(** * natours: controllers/authController.js

    A shallow embedding of the authentication controller (sign-up, login,
    logout, the [protect] and [isLoggedIn] middlewares, the password reset
    flow and the password update) together with the properties stated about
    it.

    Handlers are Express handlers: they read a request, talk to the user
    collection, the JWT library and the mailer, and end either by writing a
    response or by calling [next].  They are embedded as computations in a
    state-and-exception monad over a [State] that holds the user collection,
    the clock, the request-scoped slots [req.user] and [res.locals.user] and
    the ordered log of calls made on [res], [next] and the mailer. *)

From Stdlib Require Import String Ascii List ZArith Bool Lia.
Import ListNotations.

Local Open Scope string_scope.
Local Open Scope Z_scope.

(* ------------------------------------------------------------------ *)
(** ** JavaScript values used by the controller *)

Module Js.

(** A possibly [undefined] string.  [undefined] and the empty string are
    the two falsy values a header, a cookie or a body field can take. *)
Definition truthy (v : option string) : bool :=
  match v with
  | None => false
  | Some EmptyString => false
  | Some (String _ _) => true
  end.

(** [s.startsWith(p)] *)
Definition startsWith (s p : string) : bool := String.prefix p s.

(** [s.split(sep)] for a one-character separator: never empty, one more
    piece than there are separators. *)
Fixpoint split (sep : ascii) (s : string) : list string :=
  match s with
  | EmptyString => [EmptyString]
  | String c r =>
      if Ascii.eqb c sep then EmptyString :: split sep r
      else match split sep r with
           | [] => [String c EmptyString]
           | h :: t => String c h :: t
           end
  end.

(** [xs[i]], [undefined] out of range. *)
Definition index {A} (xs : list A) (i : nat) : option A := nth_error xs i.

(** Strict equality of two possibly-undefined strings. *)
Definition eqb (a b : option string) : bool :=
  match a, b with
  | None, None => true
  | Some x, Some y => String.eqb x y
  | _, _ => false
  end.
(** * graphql-mesh, packages/config/src/utils.ts

    A shallow embedding of the configuration utilities of graphql-mesh:
    the convention-based package lookup [getPackage] with its
    specialisations, the return-data extractor [resolveReturnData] and
    the compilation of additional resolvers [resolveAdditionalResolvers].

    Two revisions of the module are embedded.  Where they agree there is
    one definition; where they differ the older one lives in [Module Base]
    and the newer one in [Module Extended]. *)

From Stdlib Require Import ZArith.
From stdpp Require Import gmap strings list fin_maps.

Local Set Warnings "-register-all".

(** ** JavaScript values *)

(** The constructor an object was made with, as far as [instanceof] and
    the code of this module can tell. [GraphQLError] extends [Error]. *)
Inductive class : Type :=
| PlainObject
| ErrorClass
| GraphQLErrorClass.

Inductive value : Type :=
| VUndefined
| VNull
| VBool (b : bool)
| VNum (n : Z)
| VStr (s : string)
| VFun (name : string)
| VArr (items : list value)
| VObj (cls : class) (props : list (string * value)).

(** JavaScript truthiness, as used by [if], [!], [||] and [?:]. *)
Definition truthy (v : value) : bool :=
  match v with
  | VUndefined | VNull => false
  | VBool b => b
  | VNum n => negb (Z.eqb n 0)
  | VStr s => negb (String.eqb s "")
  | VFun _ | VArr _ | VObj _ _ => true
  end.

(** [a || b] *)
Definition js_or (a b : value) : value := if truthy a then a else b.

(** Own-property lookup in an object literal. *)
Fixpoint lookup_prop (props : list (string * value)) (key : string) : value :=
  match props with
  | [] => VUndefined
  | (k, v) :: rest => if String.eqb k key then v else lookup_prop rest key
  end.

(** [v.key] for a value that is neither [null] nor [undefined]. *)
Definition prop (v : value) (key : string) : value :=
  match v with
  | VObj _ props => lookup_prop props key
  | _ => VUndefined
  end.

(** [v instanceof Error] *)
Definition instanceofError (v : value) : bool :=
  match v with
  | VObj ErrorClass _ | VObj GraphQLErrorClass _ => true
  | _ => false
  end.

(** [const isGraphQLError = error => error instanceof GraphQLError] *)
Definition isGraphQLError (error : value) : bool :=
  match error with
  | VObj GraphQLErrorClass _ => true
  | _ => false
  end.

(** [typeof v === 'object'] *)
Definition typeofObject (v : value) : bool :=
  match v with
  | VNull | VArr _ | VObj _ _ => true
  | _ => false
  end.

(** [Array.isArray(v)] *)
Definition isArray (v : value) : bool :=
  match v with
  | VArr _ => true
  | _ => false
  end.

(** ** Strings *)

(** [s.includes(sub)] *)
Fixpoint includes (s sub : string) : bool :=
  if String.prefix sub s then true
  else match s with
       | EmptyString => false
       | String _ s' => includes s' sub
       end.

(** A thrown [Error], kept by its message, or a normal result. *)
Inductive result (A : Type) : Type :=
| Ok (a : A)
| Throw (message : string).
Arguments Ok {A} a.
Arguments Throw {A} message.

(** ** The extension resolver *)

(** What [await importFn(moduleName)] gives: the module's exports, always
    an object, or a rejection with an [Error] carrying a message. *)
Inductive loaded : Type :=
| Exports (exported : list (string * value))
| LoadError (message : string).

Definition ImportFn : Type := string -> loaded.

(** The functions of npm packages and of Node that the module calls on
    strings: [paramCase] of param-case, [kebabCase] of lodash,
    [resolve] of path and [process.cwd()]. *)
Class StringLib : Type := {
  paramCase : string -> string;
  kebabCase : string -> string;
  path_resolve : string -> string -> string;
  cwd : string
}.

Section ExtensionResolver.
Context `{StringLib}.

(** The first seven entries of [possibleNames]. *)
Definition possibleNames (name type : string) : list string :=
  let casedName := paramCase name in
  let casedType := paramCase type in
  [ "@graphql-mesh/" +:+ casedName;
    "@graphql-mesh/" +:+ casedName +:+ "-" +:+ casedType;
    "@graphql-mesh/" +:+ casedType +:+ "-" +:+ casedName;
    casedName;
    casedName +:+ "-" +:+ casedType;
    casedType +:+ "-" +:+ casedName;
    casedType ].

(** [possibleNames] after the conditional [push], with the resolved
    path appended. *)
Definition possibleModules (name type : string) : list string :=
  let possibleNames :=
    if includes name "-" then possibleNames name type ++ [name]
    else possibleNames name type in
  possibleNames ++ [path_resolve cwd name].

(** The test of the [catch] block: the failure is about a module that
    is missing. *)
Definition isNotFound (moduleName message : string) : bool :=
  includes message ("Cannot find module '" +:+ moduleName +:+ "'")
  || includes message "Could not locate module".

(** The loader fails on [moduleName] and the failure says that the
    module is missing. *)
Definition missing (importFn : ImportFn) (moduleName : string) : Prop :=
  exists message,
    importFn moduleName = LoadError message /\ isNotFound moduleName message = true.

(** [exported.default || exported.parser || exported] *)
Definition pickExport (exported : list (string * value)) : value :=
  js_or (js_or (lookup_prop exported "default") (lookup_prop exported "parser"))
        (VObj PlainObject exported).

**PROBLEM STATEMENT:** Once you reach the line that contains "let casedType := paramCase type in", transcribe it and all remaining lines of the listing exactly; skip everything before it.

**SOLUTION FOR THIS PROBLEM:**
  let casedType := paramCase type in
  [ "@graphql-mesh/" +:+ casedName;
    "@graphql-mesh/" +:+ casedName +:+ "-" +:+ casedType;
    "@graphql-mesh/" +:+ casedType +:+ "-" +:+ casedName;
    casedName;
    casedName +:+ "-" +:+ casedType;
    casedType +:+ "-" +:+ casedName;
    casedType ].

(** [possibleNames] after the conditional [push], with the resolved
    path appended. *)
Definition possibleModules (name type : string) : list string :=
  let possibleNames :=
    if includes name "-" then possibleNames name type ++ [name]
    else possibleNames name type in
  possibleNames ++ [path_resolve cwd name].

(** The test of the [catch] block: the failure is about a module that
    is missing. *)
Definition isNotFound (moduleName message : string) : bool :=
  includes message ("Cannot find module '" +:+ moduleName +:+ "'")
  || includes message "Could not locate module".

(** The loader fails on [moduleName] and the failure says that the
    module is missing. *)
Definition missing (importFn : ImportFn) (moduleName : string) : Prop :=
  exists message,
    importFn moduleName = LoadError message /\ isNotFound moduleName message = true.

(** [exported.default || exported.parser || exported] *)
Definition pickExport (exported : list (string * value)) : value :=
  js_or (js_or (lookup_prop exported "default") (lookup_prop exported "parser"))
        (VObj PlainObject exported).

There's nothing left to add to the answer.